━━ EXERCISE DATA ━━
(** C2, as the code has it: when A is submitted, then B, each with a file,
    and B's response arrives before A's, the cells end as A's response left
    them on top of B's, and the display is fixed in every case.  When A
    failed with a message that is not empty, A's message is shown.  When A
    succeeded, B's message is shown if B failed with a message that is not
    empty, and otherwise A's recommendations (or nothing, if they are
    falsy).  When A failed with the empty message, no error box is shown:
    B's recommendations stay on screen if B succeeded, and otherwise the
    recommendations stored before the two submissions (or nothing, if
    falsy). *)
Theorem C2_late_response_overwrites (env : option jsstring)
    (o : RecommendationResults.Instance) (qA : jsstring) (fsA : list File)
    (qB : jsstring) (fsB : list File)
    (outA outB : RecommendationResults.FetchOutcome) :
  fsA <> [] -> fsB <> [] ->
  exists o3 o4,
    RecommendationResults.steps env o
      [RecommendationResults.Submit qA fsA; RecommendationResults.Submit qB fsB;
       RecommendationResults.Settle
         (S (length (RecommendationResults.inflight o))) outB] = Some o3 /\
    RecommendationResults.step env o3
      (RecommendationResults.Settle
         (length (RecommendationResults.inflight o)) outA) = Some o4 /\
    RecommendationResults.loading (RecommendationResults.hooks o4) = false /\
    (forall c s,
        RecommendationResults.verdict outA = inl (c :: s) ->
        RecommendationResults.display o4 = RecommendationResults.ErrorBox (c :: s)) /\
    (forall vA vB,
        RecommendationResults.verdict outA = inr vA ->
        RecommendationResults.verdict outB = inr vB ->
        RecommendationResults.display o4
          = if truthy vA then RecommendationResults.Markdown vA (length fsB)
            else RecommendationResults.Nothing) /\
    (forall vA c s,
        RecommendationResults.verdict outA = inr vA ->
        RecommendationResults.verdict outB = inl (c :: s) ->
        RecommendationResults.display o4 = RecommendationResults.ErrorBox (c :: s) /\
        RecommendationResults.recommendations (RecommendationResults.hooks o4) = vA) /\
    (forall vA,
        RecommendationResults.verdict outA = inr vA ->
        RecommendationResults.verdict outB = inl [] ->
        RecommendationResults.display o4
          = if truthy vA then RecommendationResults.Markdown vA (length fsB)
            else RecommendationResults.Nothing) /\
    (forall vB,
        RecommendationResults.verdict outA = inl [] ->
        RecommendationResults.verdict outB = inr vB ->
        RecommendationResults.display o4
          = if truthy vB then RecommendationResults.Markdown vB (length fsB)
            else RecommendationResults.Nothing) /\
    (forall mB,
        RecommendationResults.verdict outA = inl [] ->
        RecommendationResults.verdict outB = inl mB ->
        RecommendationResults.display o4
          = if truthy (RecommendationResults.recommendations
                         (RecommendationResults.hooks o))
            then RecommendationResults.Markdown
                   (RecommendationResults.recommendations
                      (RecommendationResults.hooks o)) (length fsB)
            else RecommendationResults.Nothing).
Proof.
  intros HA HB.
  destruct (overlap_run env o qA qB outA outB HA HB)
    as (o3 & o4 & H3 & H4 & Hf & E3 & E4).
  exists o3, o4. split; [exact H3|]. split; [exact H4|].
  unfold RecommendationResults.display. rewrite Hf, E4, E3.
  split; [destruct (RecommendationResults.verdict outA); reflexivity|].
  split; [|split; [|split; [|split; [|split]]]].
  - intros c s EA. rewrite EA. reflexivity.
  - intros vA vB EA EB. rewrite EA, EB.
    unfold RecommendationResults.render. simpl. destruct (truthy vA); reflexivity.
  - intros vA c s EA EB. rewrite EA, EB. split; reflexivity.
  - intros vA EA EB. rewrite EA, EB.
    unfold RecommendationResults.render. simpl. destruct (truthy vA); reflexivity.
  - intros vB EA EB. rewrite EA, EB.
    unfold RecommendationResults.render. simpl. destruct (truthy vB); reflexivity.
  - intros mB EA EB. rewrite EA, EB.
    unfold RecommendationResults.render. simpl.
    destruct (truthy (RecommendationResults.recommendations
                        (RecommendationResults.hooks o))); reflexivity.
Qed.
━━━
EXERCISE AIM. The word "intros" is the filter: copy every line of the listing above that contains it.

RESULT BELOW.
  intros HA HB.
  - intros c s EA. rewrite EA. reflexivity.
  - intros vA vB EA EB. rewrite EA, EB.
  - intros vA c s EA EB. rewrite EA, EB. split; reflexivity.
  - intros vA EA EB. rewrite EA, EB.
  - intros vB EA EB. rewrite EA, EB.
  - intros mB EA EB. rewrite EA, EB.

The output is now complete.